İki hafta önceki 6 Ekim 2024 tarihli yazımda “İran’ın Proxy Savaşları”ndan söz etmiştim. Cumartesi günü Tel Aviv Üniversitesi’nde ünlü İsrael’li gazeteci / savaş muhabiri Ohad Hemo’nun bir konferansını izledim. Hemo, yirmi yıldan fazla, Kanal12’nin özellikle Filistin konusunda uzman bir yorumcusu.
Ohad Hemo açıklamalarında bölgede süre gelen savaşı bir satranç oyununa benzetti. Oyunda İran, kendi adına İsrael’e karşı savaşan “proxy”leri atı ve kaleyi kaybetti. Şimdi Şah ile Kraliçe karşı karşıya. (x)
Gerçekten- her ne kadar 101 rehine daha kurtarılamadıysa da- üst düzey bir cani olan lideri Yahya Sinvar dahil Muhammed Sinvar dışında tüm üst düzey liderlerini kaybeden, yer altı geçitleri yıkılan, cephane gücünün yüzde doksanını yitiren ve düzenli bir ordu olmaktan çıkıp başıboş terörist çetelere dönüşen Hamas’ın artık İsrael için bir tehdit unsuru, İran için ise güvenilebilir bir güç olduğu söylenemez.
Gazze için artık statüsünün belirlenme zamanı geldi. “Sonraki gün” geride kaldı. Ancak iki milyon Filistinli’nin İsrael ordusu yönetimine girmesi ve bu alanda Ben Gvir ve Smotrich gibi hükümetteki aşırı unsurların suyuna gidilerek yerleşim bölgeleri kurulması afedilemez bir hata olur.

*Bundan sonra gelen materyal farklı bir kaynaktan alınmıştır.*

(* ===== verification/LibxdpSocket.v ===== *)
(** * [include/chronosx/libxdp_socket.hpp]: the socket over libxdp

    [LibxdpSocket] maps the UMEM, creates the kernel's rings with libxdp and moves
    descriptors between spans and rings.  libxdp and the system calls are not part of the
    repository: the classes [ProdRing], [ConsRing] and [Libxdp] have the calls that the
    code makes, [ProdRingLaws], [ConsRingLaws] and [LibxdpLaws] what their documentation
    says.  With them the socket is an implementation of the interface [XskSocket] of the
    runtime adapter. *)

From stdpp Require Import gmap.
From S2P Require Import Prelude Types Ring SocketManager Runtime.

(** [struct xdp_desc] of the kernel. *)
Record xdp_desc := mkXdpDesc {
  xd_addr : Z;
  xd_len : Z;
  xd_options : Z;
}.

Inductive KickErrno := KickEAGAIN | KickEBUSY | KickENOBUFS | KickEOTHER.

#[export] Instance KickErrno_eq_dec : EqDecision KickErrno.
Proof. solve_decision. Defined.

(** The fields of [xsk_umem_config] and [xsk_socket_config] that the code sets. *)
Record xsk_umem_config := mkXskUmemConfig {
  xuc_fill_size : Z;
  xuc_comp_size : Z;
  xuc_frame_size : Z;
}.

Record xsk_socket_config := mkXskSocketConfig {
  xsc_rx_size : Z;
  xsc_tx_size : Z;
  xsc_xdp_flags : Z;
  xsc_bind_flags : Z;
}.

Hizbullah da her ne kadar her gün İsrael’in Kuzey bölgesine düzenli bir şekilde roket ve insansız hava aracı göndermeye devam ediyor ve yetmiş bin İsraelli henüz evlerine dönemiyorsa da on sekiz yıldır sığınaklarda gizlenerek korkudan gün ışığı görmeyen liderleri Hasan Nasrallah’ın ortadan kaldırılmasından bu yana Şii Terör örgütünün de gücünü oldukça yitirdiği söylenebilir. Hizbullah da artık İran’ın güvenebileceği bir piyon olmaktan çıktı.
Evet artık Kraliçe Şah’a “mat” dedi. İran 14 Nisan’da İsrael’e 300, 1 Ekim’de 180 roket atarak saldırıda bulundu. Dünyada hiçbir egemen devlet böylesi bir duruma seyirci kalamaz. Ordu Sözcüsü Daniel Hagari 25 Ekim gecesi sabaha karşı İsrael Savunma Kuvvetlerinin İran’daki askeri hedeflere yönelik hassas vuruşlar gerçekleştirdiğini duyurdu.
İsrael hassas vuruşlar sonucunda, en az insan kaybına yol açacak şekilde, yüz uçakla 1.800 km. ötedeki Tahran dahil İran’ın dört ayrı yerinde füze depolarını, füze üretim tesislerini ve askeri üsleri yerle bir etti. Sünni Arap ülkeleri İran tehdidinden çekindiklerinden İsrael’i kınarken İsrael de İran nükleer santrallarını ve petrol kuyularını vurmayarak ABD ile uyum içinde davrandı. Türkiye ise; “Gazze’de soykırım işleyen, Lübnan’da her gün sivilleri öldüren” İsrael’i en sert şekilde kınadığını açıkladı.
Kendini koruma sistemi oldukça tahrip edilen İran, bundan böyle yanlış bir adım atarak, İsrael’e saldırırsa mat olur ve Molla rejiminin sonu gelir mi?
M.S. 6 yy.’da Hindistan’da ortaya çıkıp İran’da yayılan satranç oyunu bu halkın DNA’sına işlemiştir. Sabırlıdırlar, Humeyni’den bu yana bölgede Şii egemenliğini yaymaları 50 yıllarını aldı. Aceleci davranarak yanlış adım atacaklarını sanmıyorum. Ancak Küçük Şeytan İsrael’i (Büyüğü ABD’dir) haritadan silmeye karar vermiş ve tarih olarak 2040’ı öngörmüş olan İran’ın nükleer silah edinmesini İsrael’in beklemeye pek sabrı yoktur sanırım.
Av. Yakup BAROKAS
--------------------------------------
x) Sadece satranç benzetmesini, Ohad Hemo’dan aktardım. Sonrası bana aittir.